Dataset records »
Lemma issue_run {B} (f : unit → M (ide D) B) c cmd s :
  wired (channels s) → is_channel c → Hal.interrupt_flag (controllers s) = true → 0 <= cmd < 256 →
  bind (issue_pio_command c cmd) f s = f tt (with_command c cmd s).
Proof using.
  intros Hw Hc Hi Hcmd. destruct (wired_channel _ Hw c Hc) as (x & Hx & Hb & _). unfold issue_pio_command.
  rewrite bind_assoc, interrupt_flag_run, bind_assoc, assert_true, bind_assoc, (get_channel_run _ _ x) by done.
  unfold put_channel, outb. rewrite bind_assoc, modify_run, modify_run. unfold with_command, reg_command, reg_status.
  rewrite Hb. assert (u8 cmd = cmd) as -> by (unfold u8; by apply Z.mod_small). do 2 f_equal. cbn.
  unfold set_channels. cbn. f_equal. unfold mark. apply list_eq. intros j. unfold channel_at in Hx.
  destruct (decide (j = Z.to_nat c)) as [->|Hne].
  - rewrite list_lookup_alter_eq, Hx. rewrite list_lookup_insert_eq by (by eapply lookup_lt_Some). done.
  - by rewrite list_lookup_alter_ne, list_lookup_insert_ne by done.
Qed.

(** *** Waiting for the drive *)

Lemma drq_test (u : Z) : Z.land u STA_DRQ ≠ 0 → negb (Z.land u STA_DRQ =? 0) = true.
Proof using. intros H. by apply negb_true_iff, Z.eqb_neq. Qed.

Lemma wait_loop_data c x m data s :
  is_channel c → reg_base x = base c → phase_of (ata_of (hardware s) c) = DataIn data →
  ∃ d, (let! v := inb (reg_alt_status x) in
      if Z.land v STA_BSY =? 0 then let! v' := inb (reg_alt_status x) in ret (negb (Z.land v' STA_DRQ =? 0))
      else timer_msleep 10 >>> wait_while_busy_loop m x) s = Ok (true, set_hardware d s) ∧
    becomes c (ata_of (hardware s) c) (hardware s) d.
Proof using.
  intros Hc Hb Hp. unfold reg_alt_status, reg_ctl. rewrite Hb.
  assert (∀ d, ata_of d c = ata_of (hardware s) c → ∃ v d', port_in (base c + 0x206) d = (v, d') ∧
    Z.land (u8 v) STA_BSY = 0 ∧ Z.land (u8 v) STA_DRQ ≠ 0 ∧ becomes c (ata_of (hardware s) c) d d') as Hread.
  { intros d Hd. pose proof (hw_alt_status d c Hc) as H. rewrite Hd in H. destruct (port_in _ d) as [v d'].
    rewrite Hp in H. by exists v, d'. }
  destruct (Hread (hardware s) eq_refl) as (v & d & E & A1 & _ & B1). rewrite (inb_run _ _ _ _ _ E), A1, Z.eqb_refl.
  destruct (Hread d (proj1 B1)) as (v' & d' & E' & _ & A2 & B2). erewrite inb_run by exact E'. exists d'.
  rewrite (drq_test _ A2). split; [done|]. by eapply becomes_trans; [exact B1|].
Qed.

Lemma wait_loop_preparing c x dev lba a0 : is_channel c → reg_base x = base c → ∀ k m s,
  (k < m)%nat → ata_of (hardware s) c = set_phase (Preparing k dev lba) a0 →
  ∃ d, wait_while_busy_loop m x s = Ok (true, set_hardware d s) ∧ becomes c (set_phase (DataOut dev lba []) a0) (hardware s) d.
Proof using.
  intros Hc Hb. induction k as [|k IH]; intros [|m] s Hm Ha; [lia| |lia|]; cbn [wait_while_busy_loop];
    unfold reg_alt_status, reg_ctl; rewrite Hb; pose proof (hw_alt_status (hardware s) c Hc) as H1; rewrite Ha in H1;
    cbn [phase_of set_phase] in H1; destruct (port_in _ (hardware s)) as [v d] eqn:E; destruct H1 as (A1 & B1);
    rewrite (inb_run _ _ _ _ _ E).
  - rewrite A1, Z.eqb_refl. pose proof (hw_alt_status d c Hc) as H2. rewrite (proj1 B1) in H2. cbn [phase_of set_phase] in H2.
    destruct (port_in _ d) as [v' d'] eqn:E'. destruct H2 as (_ & A2 & B2). erewrite inb_run by exact E'. exists d'.
    rewrite (drq_test _ A2). split; [done|]. by eapply becomes_trans; [exact B1|].
  - rewrite (proj2 (Z.eqb_neq _ _) A1). unfold timer_msleep. rewrite sleep_run by done.
    destruct (IH m (set_hardware d s) ltac:(lia) (proj1 B1)) as (d' & R & B2). exists d'. split; [exact R|].
    by eapply becomes_trans; [exact B1|].
Qed.

(** 3000 polls are enough for a drive that has data or gets ready for it. *)
Lemma wait_ready_run c v s dev lba polls :
  wired (channels s) → is_channel c → is_channel v →
  (∃ data, phase_of (ata_of (hardware s) c) = DataIn data) ∨
  (phase_of (ata_of (hardware s) c) = Preparing polls dev lba ∧ (polls < 3000)%nat) →
  ∃ d, wait_while_busy (c, v) s = Ok (true, set_hardware d s) ∧
    becomes c (match phase_of (ata_of (hardware s) c) with
      | Preparing _ dev lba => set_phase (DataOut dev lba []) (ata_of (hardware s) c) | _ => ata_of (hardware s) c end)
      (hardware s) d.
Proof using.
  intros Hw Hc Hv H. destruct (wired_channel _ Hw c Hc) as (x & Hx & Hb & _). unfold wait_while_busy.
  rewrite (channel_of_run _ c v x s Hw Hc Hv Hx). destruct H as [[data Hp]|[Hp Hn]]; rewrite Hp.
  - destruct (wait_loop_data c x 2999 data s Hc Hb Hp) as (d & R & B). exists d. by split; [exact R|].
  - apply (wait_loop_preparing c x dev lba _ Hc Hb polls 3000%nat s Hn). rewrite <- Hp. by destruct (ata_of (hardware s) c).
Qed.

(** *** Data *)

Definition mapped (a : addr) (len : nat) (m : Str.memory) : Prop := ∀ j, a <= j < a + Z.of_nat len → is_Some (m !! j).

Definition in_phase (data : list Z) : phase := if decide (data = []) then Idle else DataIn data.

Lemma store_word {B} (f : unit → M (ide D) B) a b s :
  is_Some (buffers s !! a) → bind (in_buffers (Str.st a b)) f s = f tt (set_buffers (<[a := b]> (buffers s)) s).
Proof using. intros [x E]. unfold in_buffers, zoom, Str.st, Str.ld, bind, deref. by rewrite E. Qed.

Lemma load_byte {B} (f : Z → M (ide D) B) a b s :
  buffers s !! a = Some b → bind (in_buffers (Str.ld a)) f s = f b s.
Proof using. intros E. unfold in_buffers, zoom, Str.ld, bind, deref. rewrite E. by destruct s. Qed.

Lemma map_bytes_cons a v data (m : Str.memory) :
  map_seqZ a (bytes_of (v :: data)) ∪ m
    = map_seqZ (a + 2) (bytes_of data) ∪ (<[a + 1 := u8 (Z.shiftr v 8)]> (<[a := u8 v]> m)).
Proof using.
  rewrite bytes_of_cons. cbn [map_seqZ]. rewrite <- insert_union_l, <- insert_union_l.
  replace (Z.succ (Z.succ a)) with (a + 2) by lia. replace (Z.succ a) with (a + 1) by lia.
  assert (∀ j, j < a + 2 → map_seqZ (M := gmap Z Z) (a + 2) (bytes_of data) !! j = None) as Hn.
  { intros j Hj. rewrite lookup_map_seqZ. by rewrite option_guard_False by lia. }
  rewrite <- (insert_union_r _ _ (a + 1)) by (apply Hn; lia). rewrite <- (insert_union_r _ _ a) by (apply Hn; lia).
  apply insert_insert_ne. lia.
Qed.

Lemma insw_run c data a s :
  is_channel c → Forall (λ v, 0 <= v < 2 ^ 16) data → phase_of (ata_of (hardware s) c) = in_phase data →
  mapped a (2 * length data) (buffers s) → 0 <= a → a + 2 * Z.of_nat (length data) <= 2 ^ 32 →
  ∃ d, insw (base c + 0) a (length data) s
      = Ok (tt, set_buffers (map_seqZ a (bytes_of data) ∪ buffers s) (set_hardware d s)) ∧
    becomes c (set_phase Idle (ata_of (hardware s) c)) (hardware s) d.
Proof using.
  intros Hc Hf. revert a s. induction Hf as [|v data Hv Hf IH]; intros a s Hp Hm H0 Ha.
  - exists (hardware s). cbn. rewrite map_empty_union. split; [by destruct s|]. split; [|done].
    cbn in Hp. destruct (ata_of (hardware s) c). cbn in *. by rewrite Hp.
  - cbn [length insw]. cbn [length] in Ha, Hm.
    destruct (hw_data_in (hardware s) c v data Hc) as (d & E & B1); [exact Hp|].
    unfold bind at 1, inw. rewrite Z.add_0_r, E. assert (u16 v = v) as -> by (unfold u16; by apply Z.mod_small).
    rewrite (u32_small (a + 1)) by (split; lia).
    rewrite store_word by (cbn; apply Hm; lia). rewrite store_word.
    2: { cbn. rewrite lookup_insert_ne by lia. apply Hm. lia. }
    set (s1 := set_buffers _ (set_buffers _ (set_hardware d s))).
    assert (u32 (a + 2) = a + 2 ∨ data = []) as Hu.
    { destruct data; [by right|left]. cbn [length] in Ha. apply u32_small. split; lia. }
    destruct Hu as [Hu| ->].
    + rewrite Hu. destruct (IH (a + 2) s1) as (d' & R & B2).
      { change (hardware s1) with d. rewrite (proj1 B1). cbn. unfold in_phase. by destruct (decide _). }
      { intros j Hj. cbn. rewrite !lookup_insert_ne by lia. apply Hm. lia. } { lia. } { lia. }
      exists d'. rewrite Z.add_0_r in R. split.
      * by rewrite R, map_bytes_cons.
      * eapply becomes_trans; [exact B1|]. change (hardware s1) with d in B2. rewrite (proj1 B1) in B2. exact B2.
    + exists d. split; [|done]. rewrite map_bytes_cons. change (bytes_of []) with (@nil Z). cbn [map_seqZ]. by rewrite map_empty_union.
Qed.

Lemma word_of_bytes v : 0 <= v < 2 ^ 16 → u16 (Z.lor (u8 v) (Z.shiftl (u8 (Z.shiftr v 8)) 8)) = v.
Proof using.
  intros Hv. assert (u8 (Z.shiftr v 8) = v / 2 ^ 8) as ->.
  { rewrite Z.shiftr_div_pow2 by lia. unfold u8. apply Z.mod_small. split; [apply Z.div_pos; lia|]. apply Z.div_lt_upper_bound; lia. }
  assert (Z.lor (u8 v) (Z.shiftl (v / 2 ^ 8) 8) = v) as ->; [|unfold u16; by apply Z.mod_small].
  rewrite Z.shiftl_mul_pow2 by lia. unfold u8. change 256 with (2 ^ 8).
  apply Z.bits_inj'. intros j Hj. rewrite Z.lor_spec. destruct (Z.ltb_spec j 8).
  - rewrite Z.mod_pow2_bits_low, Z.mul_pow2_bits_low by lia. apply orb_false_r.
  - rewrite Z.mod_pow2_bits_high, Z.mul_pow2_bits, Z.div_pow2_bits by lia. cbn. f_equal. lia.
Qed.

Lemma outsw_run c dev lba data pre a s :
  is_channel c → Forall (λ v, 0 <= v < 2 ^ 16) data → phase_of (ata_of (hardware s) c) = DataOut dev lba pre →
  (length pre + length data)%nat = 256%nat → data ≠ [] → map_seqZ a (bytes_of data) ⊆ buffers s →
  0 <= a → a + 2 * Z.of_nat (length data) <= 2 ^ 32 →
  ∃ d, outsw (base c + 0) a (length data) s = Ok (tt, set_hardware d s) ∧
    becomes c (set_phase (Storing dev lba (pre ++ data)) (ata_of (hardware s) c)) (hardware s) d.
Proof using.
  intros Hc Hf. revert a pre s. induction Hf as [|v data Hv Hf IH]; intros a pre s Hp Hl Hne Hm H0 Ha; [done|].
  cbn [length] in Hl, Ha. cbn [length outsw]. rewrite bytes_of_cons in Hm. cbn [map_seqZ] in Hm.
  assert (∀ j b, map_seqZ a (u8 v :: u8 (Z.shiftr v 8) :: bytes_of data) !! j = Some b → buffers s !! j = Some b) as Hb
    by (intros j b Hj; exact (lookup_weaken _ _ j b Hj Hm)).
  rewrite (load_byte _ a (u8 v)) by (apply Hb; cbn; apply lookup_insert_eq).
  rewrite (u32_small (a + 1)) by (split; lia).
  rewrite (load_byte _ (a + 1) (u8 (Z.shiftr v 8))).
  2: { apply Hb. cbn. rewrite lookup_insert_ne by lia. replace (a + 1) with (Z.succ a) by lia. apply lookup_insert_eq. }
  unfold outw. rewrite modify_run, (word_of_bytes v Hv), Z.add_0_r.
  pose proof (hw_data_out (hardware s) c v dev lba pre Hc Hp ltac:(lia)) as B1.
  set (d1 := port_outw (base c) v (hardware s)) in *. destruct data as [|v' data'].
  - cbn [length outsw] in *. exists d1. split; [done|]. rewrite decide_True in B1 by lia. exact B1.
  - rewrite decide_False in B1 by (cbn [length] in Hl; lia). rewrite u32_small by (cbn [length] in Ha; split; lia).
    destruct (IH (a + 2) (pre ++ [v]) (set_hardware d1 s)) as (d' & R & B2).
    + cbn. by rewrite (proj1 B1).
    + rewrite length_app. cbn [length] in Hl |- *. lia.
    + done.
    + cbn [buffers set_hardware]. apply map_subseteq_spec. intros j b Hj. apply Hb.
      cbn [map_seqZ]. replace (Z.succ (Z.succ a)) with (a + 2) by lia.
      assert (a + 2 <= j) as Hge. { rewrite lookup_map_seqZ in Hj. destruct (decide (a + 2 <= j)); [done|]. by rewrite option_guard_False in Hj. }
      by rewrite !lookup_insert_ne by lia.
    + lia.
    + cbn [length] in Ha |- *. lia.
    + rewrite Z.add_0_r in R. exists d'. split; [exact R|]. eapply becomes_trans; [exact B1|].
      cbn [hardware set_hardware] in B2. rewrite (proj1 B1), <- app_assoc in B2. exact B2.
Qed.

(** *** The completion interrupt *)

Lemma take_interrupt_run i t n w s v :
  kernel_ready idle i t n w (kern s) → 0 <= i <= APC_LEVEL → v = 46 ∨ v = 47 → length (channels s) = 2%nat →
  (∀ c, is_channel c → expecting s c = true → n c < 100) →
  ∃ k, take_interrupt run_dpc v s = Ok (tt, set_kern k s) ∧ kernel_ready idle i t (upped (expecting s) n) w k.
Proof using.
  intros Hk Hi Hv Hl Hn. unfold APC_LEVEL in Hi. unfold take_interrupt.
  destruct (interrupt_entry run_dpc idle (IdeDpcRoutine run_dpc) (λ old, in_kern (in_cpu (KeLowerIrql run_dpc 2 old)))
    i t n w s v Hk ltac:(unfold APC_LEVEL; lia) Hv) as (k1 & -> & Hk1).
  destruct (dpc_routine_run run_dpc idle DISPATCH_LEVEL t n w (set_kern k1 s) Hk1 Hl Hn) as (k2 & R2 & Hk2).
  rewrite (bind_Ok _ _ _ _ _ R2). pose proof Hk2 as [H1 H2 H3 (x & Hc & Hx) _ _].
  assert (CurrentIrql (cpu k2) = 2) as H2' by exact H2.
  exists (with_cpu (set_irql i (cpu k2)) k2). split.
  - unfold in_kern, in_cpu, zoom. cbn [kern set_kern]. rewrite (lower_quiet run_dpc 0) by (lia || intros; apply Hc). done.
  - pose proof (ready_cpu idle DISPATCH_LEVEL i t _ w k2 x x Hk2 ltac:(unfold DISPATCH_LEVEL; lia) Hc Hx) as HR.
    replace (set_dpc IdeDpcObject x (cpu k2)) with (cpu k2) in HR; [exact HR|].
    destruct Hc as (_ & _ & Hd). destruct (cpu k2). unfold set_dpc. cbn in *. by rewrite insert_id.
Qed.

Problem description »
Among the records above, a stretch begins at the line containing "(∃ data, phase_of" and ends at the line containing "Hj. rewrite lookup_map_seqZ.". Restate that stretch word for word, and nothing else.

Problem solution »
  (∃ data, phase_of (ata_of (hardware s) c) = DataIn data) ∨
  (phase_of (ata_of (hardware s) c) = Preparing polls dev lba ∧ (polls < 3000)%nat) →
  ∃ d, wait_while_busy (c, v) s = Ok (true, set_hardware d s) ∧
    becomes c (match phase_of (ata_of (hardware s) c) with
      | Preparing _ dev lba => set_phase (DataOut dev lba []) (ata_of (hardware s) c) | _ => ata_of (hardware s) c end)
      (hardware s) d.
Proof using.
  intros Hw Hc Hv H. destruct (wired_channel _ Hw c Hc) as (x & Hx & Hb & _). unfold wait_while_busy.
  rewrite (channel_of_run _ c v x s Hw Hc Hv Hx). destruct H as [[data Hp]|[Hp Hn]]; rewrite Hp.
  - destruct (wait_loop_data c x 2999 data s Hc Hb Hp) as (d & R & B). exists d. by split; [exact R|].
  - apply (wait_loop_preparing c x dev lba _ Hc Hb polls 3000%nat s Hn). rewrite <- Hp. by destruct (ata_of (hardware s) c).
Qed.

(** *** Data *)

Definition mapped (a : addr) (len : nat) (m : Str.memory) : Prop := ∀ j, a <= j < a + Z.of_nat len → is_Some (m !! j).

Definition in_phase (data : list Z) : phase := if decide (data = []) then Idle else DataIn data.

Lemma store_word {B} (f : unit → M (ide D) B) a b s :
  is_Some (buffers s !! a) → bind (in_buffers (Str.st a b)) f s = f tt (set_buffers (<[a := b]> (buffers s)) s).
Proof using. intros [x E]. unfold in_buffers, zoom, Str.st, Str.ld, bind, deref. by rewrite E. Qed.

Lemma load_byte {B} (f : Z → M (ide D) B) a b s :
  buffers s !! a = Some b → bind (in_buffers (Str.ld a)) f s = f b s.
Proof using. intros E. unfold in_buffers, zoom, Str.ld, bind, deref. rewrite E. by destruct s. Qed.

Lemma map_bytes_cons a v data (m : Str.memory) :
  map_seqZ a (bytes_of (v :: data)) ∪ m
    = map_seqZ (a + 2) (bytes_of data) ∪ (<[a + 1 := u8 (Z.shiftr v 8)]> (<[a := u8 v]> m)).
Proof using.
  rewrite bytes_of_cons. cbn [map_seqZ]. rewrite <- insert_union_l, <- insert_union_l.
  replace (Z.succ (Z.succ a)) with (a + 2) by lia. replace (Z.succ a) with (a + 1) by lia.
  assert (∀ j, j < a + 2 → map_seqZ (M := gmap Z Z) (a + 2) (bytes_of data) !! j = None) as Hn.
  { intros j Hj. rewrite lookup_map_seqZ. by rewrite option_guard_False by lia. }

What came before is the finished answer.